Performance Zone: How TO BE More Productive during Working Hours

September 29, 20203:24 pm1258 views
Performance Zone: How TO BE More Productive during Working Hours
Image source: Rawpixel

Singapore’s working hours, compared to other developed nations, is among the highest in the world. Due to its long working hours, there is an inverse relationship between work and life harmony. With limitations imposed on the expansion of Singapore’s workforce, economic growth must increasingly become reliant upon gains in productivity. 

Longer working hours hampers the development of family bonds and personal time, and has been associated with a variety of adverse physical and psychological outcomes including burnout. Among the many factors that contribute to long working hours, experts believed that there are three major factors, including unproductive work practices, workplace distractions and lack of rest given to employees to recover. 

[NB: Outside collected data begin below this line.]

(* ===== verification/Gates.v ===== *)
(** * Modules and gates: [gate.h], [gate.cc] and the gates of [module.cc]

    A module has vectors of pointers to its gates, an output gate points to the
    input gate it is connected to, and an input gate keeps the output gates
    upstream of it.  Modules and gates are objects in stores, as the code has
    them, so that a gate that is deleted while another object points to it would
    be seen: [None] is a null or dangling pointer, an index out of range, or a
    failed [CHECK]. *)

From stdpp Require Import strings pretty sorting.
From S2P Require Import Prelude Pool.

(** ** Data *)

Inductive AccessMode := kRead | kWrite | kUpdate.

#[export] Instance AccessMode_eq_dec : EqDecision AccessMode.
Proof. solve_decision. Defined.

Record Attribute := Attr { a_name : string; a_size : Z; mode : AccessMode; scope_id : Z }.

Record GateHook := Hook { class_name_ : string; hname : string; priority_ : Z }.

Record OGate := OG {
  og_module : addr;
  og_idx : nat;
  next_ : addr;
  igate_ : option addr;
  igate_idx_ : nat;
  og_hooks : list GateHook
}.

Record IGate := IG {
  ig_module : addr;
  ig_idx : nat;
  ogates_upstream : list addr;
  ig_priority : Z;
  mergeable_ : bool;
  ig_hooks : list GateHook
}.

Record Module := Mod {
  mname : string;
  num_igates : nat;
  num_ogates : nat;
  attrs_ : list Attribute;
  attr_offsets_ : list Z;
  igates_ : list (option addr);
  ogates_ : list (option addr)
}.

Record graph := Graph { mods : gmap addr Module; igs : gmap addr IGate; ogs : gmap addr OGate }.

Definition set_attrs (l : list Attribute) (m : Module) : Module :=
  Mod (mname m) (num_igates m) (num_ogates m) l (attr_offsets_ m) (igates_ m) (ogates_ m).
Definition set_offsets (l : list Z) (m : Module) : Module :=
  Mod (mname m) (num_igates m) (num_ogates m) (attrs_ m) l (igates_ m) (ogates_ m).
Definition set_igates (l : list (option addr)) (m : Module) : Module :=
  Mod (mname m) (num_igates m) (num_ogates m) (attrs_ m) (attr_offsets_ m) l (ogates_ m).
Definition set_ogates (l : list (option addr)) (m : Module) : Module :=
  Mod (mname m) (num_igates m) (num_ogates m) (attrs_ m) (attr_offsets_ m) (igates_ m) l.

Definition with_mods (h : gmap addr Module) (g : graph) : graph := Graph h (igs g) (ogs g).
Definition with_igs (h : gmap addr IGate) (g : graph) : graph := Graph (mods g) h (ogs g).
Definition with_ogs (h : gmap addr OGate) (g : graph) : graph := Graph (mods g) (igs g) h.

(** The object at [m] changed by [f]. *)
Definition upd_mod (m : addr) (f : Module -> Module) (g : graph) : option graph :=
  c ← mods g !! m; Some (with_mods (<[m := f c]> (mods g)) g).
Definition upd_ig (i : addr) (f : IGate -> IGate) (g : graph) : option graph :=
  c ← igs g !! i; Some (with_igs (<[i := f c]> (igs g)) g).
Definition upd_og (o : addr) (f : OGate -> OGate) (g : graph) : option graph :=
  c ← ogs g !! o; Some (with_ogs (<[o := f c]> (ogs g)) g).

Definition EBUSY : Z := 16.
Definition EEXIST : Z := 17.
Definition EINVAL : Z := 22.
Definition ENOSPC : Z := 28.
Definition MAX_GATES : Z := 8192.

(** ** Hooks *)

Definition hook_before (x y : GateHook) : bool :=
  (priority_ x <? priority_ y) || ((priority_ x =? priority_ y) && String.ltb (hname x) (hname y)).

Definition hook_le (x y : GateHook) : Prop := hook_before y x = false.

#[export] Instance hook_le_dec x y : Decision (hook_le x y).
Proof. unfold hook_le. apply _. Defined.

(** [AddHook]: 0, or the error. *)
Definition AddHook (hook : GateHook) (hooks_ : list GateHook) : list GateHook * Z :=
  if existsb (fun h => String.eqb (hname h) (hname hook)) hooks_ then (hooks_, EEXIST)
  else (merge_sort hook_le (hooks_ ++ [hook]), 0).

Definition FindHook (name : string) (hooks_ : list GateHook) : option GateHook :=
  snd <$> list_find (fun h => hname h = name) hooks_.
Definition FindHookByClass (class_name : string) (hooks_ : list GateHook) : option GateHook :=
  snd <$> list_find (fun h => class_name_ h = class_name) hooks_.

(** The hooks without the first of which [P] holds. *)
Definition remove_first (P : GateHook -> Prop) `{!forall h, Decision (P h)} (hooks_ : list GateHook) : list GateHook :=
  match list_find P hooks_ with Some (i, _) => delete i hooks_ | None => hooks_ end.

Definition RemoveHook (name : string) : list GateHook -> list GateHook := remove_first (fun h => hname h = name).
Definition RemoveHookByClass (class_name : string) : list GateHook -> list GateHook :=
  remove_first (fun h => class_name_ h = class_name).

(** The first free name; one of the first [length hooks_ + 1] is. *)
Fixpoint free_name (fuel : nat) (template : string) (i : N) (hooks_ : list GateHook) : option string :=
  match fuel with
  | O => None
  | S fuel =>
      let name := (template +:+ pretty i)%string in
      if existsb (fun h => String.eqb name (hname h)) hooks_ then free_name fuel template (i + 1) hooks_ else Some name
  end.

Definition GenerateDefaultName (template : string) (hooks_ : list GateHook) : option string :=
  free_name (S (length hooks_)) template 0 hooks_.

(** [CreateGateHook]: [init] is the error code of the initialisation of the hook. *)
Definition CreateGateHook (class template name : string) (priority init : Z) (hooks_ : list GateHook) :
    option (list GateHook * Z) :=
  if negb (init =? 0) then Some (hooks_, init)
  else
    name ← (if String.eqb name "" then GenerateDefaultName template hooks_ else Some name);
    Some (AddHook (Hook class name priority) hooks_).

(** ** Input and output gates *)

Definition PushOgate (og : addr) (i : IGate) : IGate :=
  let l := ogates_upstream i ++ [og] in
  IG (ig_module i) (ig_idx i) l (ig_priority i) (bool_decide (1 < length l)%nat) (ig_hooks i).

(** The flag is left alone when [og] is found. *)
Definition RemoveOgate (og : addr) (i : IGate) : IGate :=
  match list_find (fun o => o = og) (ogates_upstream i) with
  | Some (k, _) => IG (ig_module i) (ig_idx i) (delete k (ogates_upstream i)) (ig_priority i) (mergeable_ i) (ig_hooks i)
  | None =>
      IG (ig_module i) (ig_idx i) (ogates_upstream i) (ig_priority i)
        (bool_decide (1 < length (ogates_upstream i))%nat) (ig_hooks i)
  end.

Definition SetIgate (ig : addr) (r : IGate) (o : OGate) : OGate :=
  OG (og_module o) (og_idx o) (next_ o) (Some ig) (ig_idx r) (og_hooks o).

(** ** Connecting *)

Definition is_active_gate (gates : list (option addr)) (idx : nat) : bool :=
  match gates !! idx with Some (Some _) => true | _ => false end.

(** [resize], if the vector is shorter. *)
Definition extend (n : nat) (gates : list (option addr)) : list (option addr) :=
  if decide (length gates < n)%nat then resize n None gates else gates.

(** The gates that it may need are allocated at [og] and [ig]. *)
Definition ConnectGate (og ig m : addr) (ogate_idx : nat) (m_next : addr) (igate_idx : nat) (g : graph) :
    option (graph * Z) :=
  c ← mods g !! m;
  if is_active_gate (ogates_ c) ogate_idx then Some (g, - EBUSY)
  else
    g ← upd_mod m (fun c => set_ogates (extend (S ogate_idx) (ogates_ c)) c) g;
    g ← upd_mod m_next (fun c => set_igates (extend (S igate_idx) (igates_ c)) c) g;
    let g := with_ogs (<[og := OG m ogate_idx m_next None 0 []]> (ogs g)) g in
    n ← mods g !! m_next;
    slot ← igates_ n !! igate_idx;
    '(g, i) ← match slot with
      | Some i => Some (g, i)
      | None =>
          let g := with_igs (<[ig := IG m_next igate_idx [] 0 false []]> (igs g)) g in
          g ← upd_mod m_next (fun c => set_igates (<[igate_idx := Some ig]> (igates_ c)) c) g;
          Some (g, ig)
      end;
    g ← upd_mod m (fun c => set_ogates (<[ogate_idx := Some og]> (ogates_ c)) c) g;
    r ← igs g !! i;
    g ← upd_og og (SetIgate i r) g;
    g ← upd_ig i (PushOgate og) g;
    Some (g, 0).

Definition DisconnectGate (m : addr) (ogate_idx : nat) (g : graph) : option graph :=
  c ← mods g !! m;
  match ogates_ c !! ogate_idx with
  | Some (Some og) =>
      o ← ogs g !! og;
      i ← igate_ o;
      g ← upd_ig i (RemoveOgate og) g;
      r ← igs g !! i;
      g ← (if decide (ogates_upstream r = []) then
             g ← upd_mod (ig_module r) (fun c => set_igates (<[ig_idx r := None]> (igates_ c)) c) g;
             Some (with_igs (delete i (igs g)) g)
           else Some g);
      g ← upd_mod m (fun c => set_ogates (<[ogate_idx := None]> (ogates_ c)) c) g;
      Some (with_ogs (delete og (ogs g)) g)
  | _ => Some g
  end.

(** The loop of [DisconnectModulesUpstream]. *)
Fixpoint drop_upstream (l : list addr) (g : graph) : option graph :=
  match l with
  | [] => Some g
  | og :: l =>
      o ← ogs g !! og;
      g ← upd_mod (og_module o) (fun c => set_ogates (<[og_idx o := None]> (ogates_ c)) c) g;
      drop_upstream l (with_ogs (delete og (ogs g)) g)
  end.

Definition DisconnectModulesUpstream (m : addr) (igate_idx : nat) (g : graph) : option graph :=
  c ← mods g !! m;
  guard (igate_idx < num_igates c)%nat;;
  match igates_ c !! igate_idx with
  | Some (Some i) =>
      r ← igs g !! i;
      g ← drop_upstream (ogates_upstream r) g;
      g ← upd_mod m (fun c => set_igates (<[igate_idx := None]> (igates_ c)) c) g;
      Some (with_igs (delete i (igs g)) g)
  | _ => Some g
  end.

(** What [Destroy] does to the gates. *)
Definition DestroyGates (m : addr) (g : graph) : option graph :=
  c ← mods g !! m;
  g ← foldl (fun g i => g ← g; DisconnectModulesUpstream m i g) (Some g) (seq 0 (length (igates_ c)));
  c ← mods g !! m;
  foldl (fun g i => g ← g; DisconnectGate m i g) (Some g) (seq 0 (length (ogates_ c))).

(** [ModuleGraph]; the default hook of a gate is not part of the answer. *)
Definition ConnectModules (og ig m : addr) (ogate_idx : nat) (m_next : addr) (igate_idx : nat) (g : graph) :
    option (graph * Z) :=
  c ← mods g !! m;
  n ← mods g !! m_next;
  if decide ((num_ogates c <= ogate_idx)%nat \/ MAX_GATES <= Z.of_nat ogate_idx) then Some (g, - EINVAL)
  else if decide ((num_igates n <= igate_idx)%nat \/ MAX_GATES <= Z.of_nat igate_idx) then Some (g, - EINVAL)
  else ConnectGate og ig m ogate_idx m_next igate_idx g.

Definition DisconnectModule (m : addr) (ogate_idx : nat) (g : graph) : option (graph * Z) :=
  c ← mods g !! m;
  if decide (num_ogates c <= ogate_idx)%nat then Some (g, - EINVAL)
  else g ← DisconnectGate m ogate_idx g; Some (g, 0).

See also: The Effect of 5G for Workplace Productivity & HR

Unproductive work practices are actions that consume more work hours than necessary to produce the intended outcomes. Examples include bureaucratic red tape, unproductive meetings and non-value-added work. The prevailing top-down management culture and organisational attitudes allow unproductive work practices to persist. Workplace distractions and interruptions can both contribute to as well as become a consequence of unproductive work practices. Much has been written about the attainment of flow, a highly-engaged state of mind where a worker is most productive. Workplace distractions disrupt the entry and maintenance of flow. 

In The Power of Full Engagement, Tony Schwartz and Jim Loehr believe that we should shift from managing time to managing energy in the new knowledge economy. A productive worker is one who can think swiftly and clearly because they are afforded ample rest and recovery time. 

Protected work-time  

In order for one to be at the performance zone, one needs to consciously, from time to time, drop into the renewal zone. A virtuous cycle can exist where improved productivity from fewer workplace interruptions leads to surplus time that can then be applied to recovery, further boosting productivity. 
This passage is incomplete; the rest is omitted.